IN THE HIGH COURT OF KENYA AT NAKURU

CRIMINAL APPEAL NO. 259 “B” OF 2011

 

MPAYO LENTIRANGOI.................................APPELLANT

VERSUS

REPUBLIC...................................................RESPONDENT

(Appeal from original conviction and sentence in the Senior Resident Magistrate's court at Maralal in criminal case No. 292 of 2009 dated 7th March 2011 by Hon. A.K Ithuku Senior Resident Magistrate)

 

 JUDGMENT

1. The Appellant Mpayo Lentirangoi jointly with another person  not involved in this appeal were charged with four counts of  robbery with violence contrary to section 296 (2) of the Penal Code. They were charged with a fifth count of possession of a firearm contrary to section 89 (1) of the Penal Code, a sixth count being in possession of ammunition without a firearm certificate contrary to section 26 (1) as read together with Section 26 (2) of the Firearms Act Cap 114 Laws of Kenya and an alternative charge of handling stolen goods contrary to section 322 (2) of the Penal Code.

2.The appellant was convicted on counts  1, 11 and 111 of robbery with violence and sentenced to death.

3. He was also convicted on counts  V and V1  and the sentences  held in abeyance.

4. The 2nd Accused was acquitted of all charges against him.

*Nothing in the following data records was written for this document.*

(* ===== verification/HttpClient.v ===== *)
(** * Receiving responses: [http/http_connection.cc]

    [HttpConnection::RecvResponse] over the connection of [HttpSession.v]: the head,
    bodies with a length, and chunked bodies. *)
From stdpp Require Import list.
From S2P Require Import Prelude CLib Ragel ClientScanner Strings HttpTypes Http HttpSession ClientParser.

(** ** The code *)

(** Code that works on the parser alone. *)
Definition parse {A} (m : M HttpResponseParser A) (p : HttpResponseParser) : M Session (A * HttpResponseParser) := λ s,
  match m p with
  | Ret a p' => Ret (a, p') s
  | Throw e _ => Throw e s
  | Undef u => Undef u
  | NoFuel => NoFuel
  end.

Definition fail {A} : M Session (option A) := Close ;; mret None.

(** The first loop: [buffer] holds the bytes that are not consumed. *)
Fixpoint recv_response_head (fuel : nat) (buff_size : nat) (p : HttpResponseParser) (buffer : bytes)
    : M Session (option (HttpResponseParser * bytes)) :=
  match fuel with
  | 0 => λ _, NoFuel
  | S fuel =>
    r ← Read (buff_size - length buffer);
    match r with
    | None => fail
    | Some d =>
      '(_, buffer, p) ← parse (Execute (buffer ++ d) false) p;
      if HasError p then fail
      else if length buffer =? buff_size then fail
      else if IsFinished p then mret (Some (p, buffer))
      else recv_response_head fuel buff_size p buffer
    end
  end.

(** The inner loop of the chunks: the line in front of a chunk.  Every round starts
    the parser anew. *)
Fixpoint recv_chunk_head (fuel : nat) (buff_size : nat) (begin : bool) (p : HttpResponseParser) (buffer : bytes)
    : M Session (option (HttpResponseParser * bytes)) :=
  match fuel with
  | 0 => λ _, NoFuel
  | S fuel =>
    r ← (if negb begin || (length buffer =? 0)
         then r ← Read (buff_size - length buffer); mret (app buffer <$> r)
         else mret (Some buffer));
    match r with
    | None => fail
    | Some buffer =>
      '(_, buffer, p) ← parse (Execute buffer true) p;
      if HasError p then fail
      else if length buffer =? buff_size then fail
      else if IsFinished p then mret (Some (p, buffer))
      else recv_chunk_head fuel buff_size false p buffer
    end
  end.

(** What is missing of a chunk is appended to the body. *)
Fixpoint recv_left (fuel : nat) (buff_size : nat) (body : bytes) (left : Z) : M Session (option bytes) :=
  match fuel with
  | 0 => λ _, NoFuel
  | S fuel =>
    if (0 <? left)%Z then
      r ← Read (Z.to_nat (if (Z.of_nat buff_size <? left)%Z then Z.of_nat buff_size else left));
      match r with
      | None => fail
      | Some d => recv_left fuel buff_size (body ++ d) (left - Z.of_nat (length d))
      end
    else mret (Some body)
  end.

(** The data of a chunk and the line end behind it; [append] and [resize] throw for
    a negative length. *)
Definition take_chunk (fuel : nat) (buff_size : nat) (content_len : Z) (body buffer : bytes)
    : M Session (option (bytes * bytes)) :=
  let len := Z.of_nat (length buffer) in
  if (2 ^ 31 - 1 <? content_len + 2)%Z then undef signed_overflow
  else if (content_len + 2 <=? len)%Z then
    if (content_len <? 0)%Z then throw length_error
    else mret (Some (body ++ take (Z.to_nat content_len) buffer, drop (Z.to_nat (content_len + 2)) buffer))
  else
    r ← recv_left fuel buff_size (body ++ buffer) (content_len - len + 2);
    match r with
    | None => mret None
    | Some body => if length body <? 2 then throw length_error else mret (Some (take (length body - 2) body, []))
    end.

Fixpoint recv_chunks (fuel : nat) (buff_size : nat) (p : HttpResponseParser) (body buffer : bytes)
    : M Session (option (HttpResponseParser * bytes)) :=
  match fuel with
  | 0 => λ _, NoFuel
  | S fuel' =>
    r ← recv_chunk_head fuel buff_size true p buffer;
    match r with
    | None => mret None
    | Some (p, buffer) =>
      r ← take_chunk fuel buff_size (content_len (cparser_ p)) body buffer;
      match r with
      | None => mret None
      | Some (body, buffer) =>
        if chunks_done (cparser_ p) then mret (Some (p, body)) else recv_chunks fuel' buff_size p body buffer
      end
    end
  end.

Section client.
(** [lexical_cast<uint64_t>], and what [ZlibStream] makes of a compressed text. *)
Variable to_uint64 : bytes → option Z.
Variable gunzip inflate : bytes → bytes.

Definition GetContentLength (p : HttpResponseParser) : Z :=
  GetAs to_uint64 (rsp_headers_ (cdata_ p)) (bs "content-length") 0%Z.

(** A body whose length is known. *)
Definition recv_length (fuel : nat) (p : HttpResponseParser) (buffer : bytes) : M Session (option bytes) :=
  let length_ := s64 (GetContentLength p) in
  if (0 <? length_)%Z then
    let n := Z.to_nat length_ in
    let body := take n buffer in
    let left := n - length buffer in
    if left =? 0 then mret (Some body) else
    '(rt, body) ← ReadFixSize fuel body left;
    if (rt <=? 0)%Z then fail else mret (Some body)
  else mret (Some []).

(** The end: compressed bodies are unpacked. *)
Definition finish_response (rsp : HttpResponse) (body : bytes) : HttpResponse :=
  if bool_decide (body = []) then rsp else
  let content_encoding := rsp_GetHeader rsp (bs "content-encoding") [] in
  let body := if strcase_eq (c_str content_encoding) (bs "gzip") then gunzip body
              else if strcase_eq (c_str content_encoding) (bs "deflate") then inflate body
              else body in
  rsp_SetBody body rsp.

(** [memory] is what the new parser holds in [status]. *)
Definition RecvResponse (memory : Z) (fuel : nat) (buff_size : nat) : M Session (option HttpResponse) :=
  r ← recv_response_head fuel buff_size (new_HttpResponseParser memory) [];
  match r with
  | None => mret None
  | Some (p, buffer) =>
    if chunked (cparser_ p) then
      r ← recv_chunks fuel buff_size p [] buffer;
      mret ((λ '(p, body), finish_response (cdata_ p) body) <$> r)
    else
      r ← recv_length fuel p buffer;
      mret (finish_response (cdata_ p) <$> r)
  end.
End client.

(** ** Every response ends *)







Lemma Read_cases n s : pieces s → Read n s = Ret None s ∨
  ∃ d s', Read n s = Ret (Some d) s' ∧ pieces s' ∧ 0 < length d ∧ length (stream s) = length d + length (stream s').
Proof.
  intros Hp. destruct n as [|n].
  - left. destruct s as [[|[|] ?] ?]; done.
  - destruct (Read_ok (S n) s Hp ltac:(lia)) as [[_ Hr]|(d & s' & Hr & Hp' & _ & Hd & _ & Hs)]; [by left|right].
    exists d, s'. rewrite Hs, length_app. split_and!; try done. destruct d; [done|cbn; lia].
Qed.




Abbreviation left_over := (snd : HttpResponseParser * bytes → bytes).







(** *** The connection is closed only where there is no response *)







Definition response (lines : list bytes) : bytes := concat (map (λ l, l ++ crlf) lines).

(** What a server must not send, and what it must not do, as any server can.  A
    last header [Connection] without a value leaves the parser in a final state that
    does not count as finished: the next byte makes an assertion fail and the process
    abort.  [Transfer-Encoding] without a value followed by a line [chunked] makes it
    read the name of a field from behind the end of what was received.  A chunk whose
    size line is cut between two reads gets the second half of the line as its size,
    and the body is cut without an error; a size of 2^32 is taken for the end. *)
Theorem hostile_responses to_uint64 gunzip inflate memory :
  let recv ps := RecvResponse to_uint64 gunzip inflate memory 200 100 (mkSession ps false) in
  let ok := bs "HTTP/1.1 200 OK" in let chunked_ := bs "Transfer-Encoding: chunked" in
  recv [response [ok; bs "Connection:"; []]; bs "x"] = Undef assert_failed ∧
  recv [response [ok; bs "Transfer-Encoding:"; bs "chunked"]] = Undef out_of_bounds ∧
  (∃ rsp s', recv [response [ok; chunked_; []] ++ bs "1"; response [bs "0"; bs "sixteen letters."; bs "0"; []]] = Ret (Some rsp) s' ∧
     rsp_body_ rsp = []) ∧
  (∃ rsp s', recv [response [ok; chunked_; []; bs "100000000"; bs "lost"; bs "0"; []]] = Ret (Some rsp) s' ∧ rsp_body_ rsp = []).
Proof.
  cbn zeta. split_and!; [vm_compute; reflexivity..| |]; do 2 eexists; split; vm_compute; reflexivity.
Qed.
(* ===== verification/ClientRoundtrip.v ===== *)
(** * Printed responses are received back

    [HttpResponse::ToString] of [http/http.cc] against the scanner of
    [http/parser/httpclient_parser.rl.cc], the callbacks of [http/http_parser.cc] and
    [HttpConnection::RecvResponse]; and chunked bodies. *)
From stdpp Require Import list sets.
From S2P Require Import Prelude Strings CLib Ragel ClientScanner HttpTypes Http HttpMessages HttpSession ClientParser HttpClient.
Local Open Scope Z_scope.

Abbreviation nx := (next client_table id).

(** ** Sections of a response *)

Abbreviation reads data := (reads client_table id (act data) breaks).

(** Text [s] that the automaton reads from [c] to [c'], wherever it is in the
    buffer; [f] is what its callbacks do, and [ch] whether it says that the body is
    chunked. *)
Definition section (c : Z) (s : bytes) (c' : Z) (f : HttpResponse → HttpResponse) (ch : bool) : Prop :=
  ∀ pre post st ts, let data := pre ++ s ++ post in Z.of_nat (length data) < 2 ^ 31 →
  ∃ st' new, reads data c (Z.of_nat (length pre)) (st, ts) s c' (st', ts ++ new) ∧
    chunked st' = chunked st || ch ∧ ∀ p, run_tokens data new p = Ret tt (set_cdata (f (cdata_ p)) p).

Lemma run_tokens_app data a b p p1 : run_tokens data a p = Ret tt p1 →
  run_tokens data (a ++ b) p = run_tokens data b p1.
Proof.
  revert p. induction a as [|t a IH]; intros p; cbn [run_tokens foldr app]; [by intros [= ->]|].
  unfold mbind, M_bind. destruct (run_token data t p) as [[] p2| | |]; try done. apply IH.
Qed.

Lemma rsp_section_app c a c1 f x b c2 g y : section c a c1 f x → section c1 b c2 g y → section c (a ++ b) c2 (g ∘ f) (x || y).
Proof.
  intros Ha Hb pre post st ts data Hn. unfold data in *.
  assert (pre ++ (a ++ b) ++ post = pre ++ a ++ b ++ post) as Hd by (by rewrite <- app_assoc).
  assert (pre ++ (a ++ b) ++ post = (pre ++ a) ++ b ++ post) as Hd2 by (by rewrite <- !app_assoc).
  destruct (Ha pre (b ++ post) st ts) as (st1 & n1 & R1 & K1 & T1); [by rewrite <- Hd|].
  destruct (Hb (pre ++ a) post st1 (ts ++ n1)) as (st2 & n2 & R2 & K2 & T2); [by rewrite <- Hd2|].
  exists st2, (n1 ++ n2). split_and!.
  - eapply reads_app; [rewrite Hd; exact R1|]. rewrite (app_assoc ts), Hd2. rewrite length_app, Nat2Z.inj_add in R2. exact R2.
  - by rewrite K2, K1, orb_assoc.
  - intros p. rewrite Hd. rewrite (run_tokens_app _ _ _ _ _ (T1 p)), <- Hd, Hd2. exact (T2 (set_cdata (f (cdata_ p)) p)).
Qed.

5. The appellant being dissatisfied with the decision of the learned Magistrate preferred this appeal and put forward the following grounds in his petition:

 AMENDED  GROUNDS OF APPEAL

  1. That the trial court erred in law and fact by failing to find that the purported identification was unsatisfactory, doubtful, could not support a conviction and the Appellant was a victim of mistaken identity
  2. That the trial Magistrate erred in law in convicting the Appellant on the basis of an identification parade that was not properly conducted
  3. That the trial Magistrate erred in failing to consider the Appellant's defence

FACTS

6. The complainant (PW1) Boniface Owino was traveling from Siaya to Maralal in his motor vehicle registration number KAJ 802 on 9/11/2009. He was with PW2 Samson Langi, PW4 Tobias Ochieng Ouma and Francis Maina. On reaching Lemisigiyoi between 5.00 and 5.30 pm they were stopped by two  men who were carrying guns, ordered to get out of the vehicle and lie down.

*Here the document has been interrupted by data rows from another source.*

(* ===== verification/HttpServerLaws.v ===== *)
(** * The server: its theorems

    Which names the server gives to the file system, what it sends for a file, that
    the loop over the requests of a client ends and what it has sent then. *)
From stdpp Require Import gmap list.
From S2P Require Import Prelude Strings CLib HttpTypes Http Servlet HttpSession Stream HttpServer.

(** ** Runs that may throw *)

(** Neither undefined nor out of fuel; [Q] of the state it ends in, with the value
    when it returns. *)
Definition ends {St A} (Q : option A → St → Prop) (r : result St A) : Prop :=
  match r with
  | Ret a s => Q (Some a) s
  | Throw e s => e = length_error ∧ Q None s
  | Undef _ | NoFuel => False
  end.

Lemma ends_bind {St A B} (m : M St A) (k : A → M St B) (P : option A → St → Prop) (Q : option B → St → Prop) s :
  ends P (m s) → (∀ s', P None s' → Q None s') → (∀ a s', P (Some a) s' → ends Q (k a s')) → ends Q ((m ≫= k) s).
Proof. unfold mbind, M_bind. destruct (m s); cbn; naive_solver. Qed.

Lemma ends_mono {St A} (P Q : option A → St → Prop) (r : result St A) : (∀ a s, P a s → Q a s) → ends P r → ends Q r.
Proof. destruct r; cbn; naive_solver. Qed.

(** ** Names *)

Lemma c_str_app_cases s t : c_str (s ++ t) = c_str s ∨ c_str (s ++ t) = c_str s ++ c_str t.
Proof.
  destruct (find_if (is_char (byte.of_Z 0)) s) as [i|] eqn:Hi.
  - left. unfold c_str. rewrite Hi. assert (find_if (is_char (byte.of_Z 0)) (s ++ t) = Some i) as ->.
    { clear -Hi. revert i Hi. induction s as [|c s IH]; intros i Hi; [done|]. cbn in *.
      destruct (is_char (byte.of_Z 0) c); [done|]. destruct (find_if _ s) as [j|]; [|done]. by rewrite (IH j). }
    apply take_app_le. clear -Hi. revert i Hi. induction s as [|c s IH]; intros i Hi; [done|]. cbn in *.
    destruct (is_char (byte.of_Z 0) c); [injection Hi as <-; lia|].
    destruct (find_if _ s) as [j|]; [|done]. injection Hi as <-. specialize (IH j eq_refl). lia.
  - right. rewrite c_str_app; [by unfold c_str at 2; rewrite Hi|].
    clear -Hi. induction s as [|c s IH]; [constructor|]. cbn in Hi. destruct (is_char (byte.of_Z 0) c) eqn:Hc; [done|].
    constructor; [done|]. apply IH. by destruct (find_if _ s).
Qed.

Definition dot : byte := byte.of_Z 46.
Lemma find_dots a c b : c ≠ dot → find_sub (bs "..") a = None → find_sub (bs "..") (c :: b) = None →
  find_sub (bs "..") (a ++ c :: b) = None.
Proof.
  intros Hc Ha Hb. induction a as [|x a IH]; [done|]. cbn [app find_sub] in Ha |- *.
  destruct (starts_with (bs "..") (x :: a)) eqn:Hs; [done|].
  assert (starts_with (bs "..") (x :: a ++ c :: b) = false) as ->.
  { change (bs "..") with [dot; dot] in *. cbn [starts_with] in *. destruct (bool_decide (dot = x)); [|done]. cbn [andb] in *.
    destruct a as [|y a]; [|done]. cbn [app starts_with]. rewrite andb_true_r. apply bool_decide_eq_false_2. by intros <-. }
  destruct (find_sub (bs "..") a); [done|]. by rewrite IH.
Qed.

Section documents.
Context `{FileSystem}.
Variable root : bytes.

(** A name below [root]: it begins with it and never goes up. *)
Definition below (n : bytes) : Prop := c_str root `prefix_of` n ∧ find_sub (bs "..") n = None.

Lemma below_obj path : has_dotdot (root ++ path) = false → below (c_str (root ++ path)).
Proof.
  unfold has_dotdot, below. intros Hd. split.
  - destruct (c_str_app_cases root path) as [->| ->]; [done|]. by eexists.
  - by destruct (find_sub (bs "..") (c_str (root ++ path))).
Qed.

Lemma below_index obj : below (c_str obj) → below (c_str (obj ++ bs "/index.html")).
Proof.
  intros [Hp Hd]. destruct (c_str_app_cases obj (bs "/index.html")) as [->| ->]; [by split|]. split.
  - by apply prefix_app_r.
  - by apply (find_dots (c_str obj) slash (bs "index.html")).
Qed.

(** The reads: all of the file, when it is as long as it said. *)
Lemma fread_loop_ok fuel : ∀ body rest size (l : Names), size < fuel →
  fread_loop fuel body rest size l = Ret (if size <=? length rest then Some (body ++ take size rest) else None) l.
Proof.
  assert (0 < per_size) as Hps by (unfold per_size; lia).
  induction fuel as [|fuel IH]; intros body rest size l Hf; [lia|]. cbn [fread_loop].
  destruct (Nat.ltb_spec per_size size) as [Hs|Hs]; rewrite length_take.
  - destruct (Nat.leb_spec size (length rest)) as [Hr|Hr].
    + rewrite (proj2 (Nat.eqb_eq _ _)) by lia. rewrite IH by lia. rewrite length_drop, (proj2 (Nat.leb_le _ _)) by lia.
      rewrite <- app_assoc, take_take_drop. by replace (per_size + (size - per_size)) with size by lia.
    + destruct (Nat.eqb_spec (per_size `min` length rest) per_size); [|done].
      rewrite IH by lia. rewrite length_drop. by rewrite (proj2 (Nat.leb_gt _ _)) by lia.
  - destruct (Nat.leb_spec size (length rest)); [by rewrite (proj2 (Nat.eqb_eq _ _)) by lia|by rewrite (proj2 (Nat.eqb_neq _ _)) by lia].
Qed.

7. One of the Robbers was wearing a hood and PW1 was not able to observe him. He described the other robber whose face was not covered as being of a light complexion with a gap between his front teeth. PW2 and PW4 corroborated the testimony of PW1. They both stated that they were able to see the Appellant during the robbery. PW2 described him as light skinned, without a beard and PW4 identified him by the gap between his front teeth. They were however unable to identify the 2nd man as he was wearing a black mask during the robbery.

8. Several items were stolen from the complainants including money, wallets and mobile phones.

9. After being robbed, they were ordered to return to their vehicle. They drove to Kisima Police Station but were referred to Maralal Police Station where they recorded their statements.

10.  On 7/12/2009, the 3 were summoned to Maralal Police Station in order to identify suspects who had been arrested and stolen items recovered. The witnesses did not see the Appellant before the parade was conducted as they were in the OCS' office while the Appellant was in the cells.  The parade was conducted behind the office of the OCPD.

11. PW6 Chief Inspector Charles Marangu conducted the parade. He testified that he selected 8 people who were of same height and build as the Appellant for the parade and explained to the Appellant that he had the right to chose where he wished to stand.

12. The Appellant opted to stand between the 2nd and 3rd witnesses. PW1 was the first witness. He requested that the members of the parade be asked to say “Jambo” and they did so in turns. He was able to identify the appellant by his voice and the description stated herein above.

13. Thereafter the Appellant chose to stand between the 3rd and 4th members of the parade. PW2 was also able to identify him by the description given to the police.

14. PW4 identified the Appellant by his voice when all the members of the parade said the phrase “kadi ya mama yako” and by the description he had also given the police.

15. None of the witnesses were able to positively identify the 2nd accused as among the robbers.

16. PW3 Katuka Lesuuda testified that on 28/11/2009 at around 7.00 pm he was in Nkutoto near Lemisigiyo when he received information that there were 2 armed men who were stopping vehicles near the culvert. He called Letubar Lesuuda and several other people and they went to the shamba where one of the men had fled and surrounded it. They pursued the man, fire was exchanged and they convinced him to surrender. They arrested him and on searching him, recovered a rifle carbine S/No.12050509, 7 rounds of ammunition and six mobile phones.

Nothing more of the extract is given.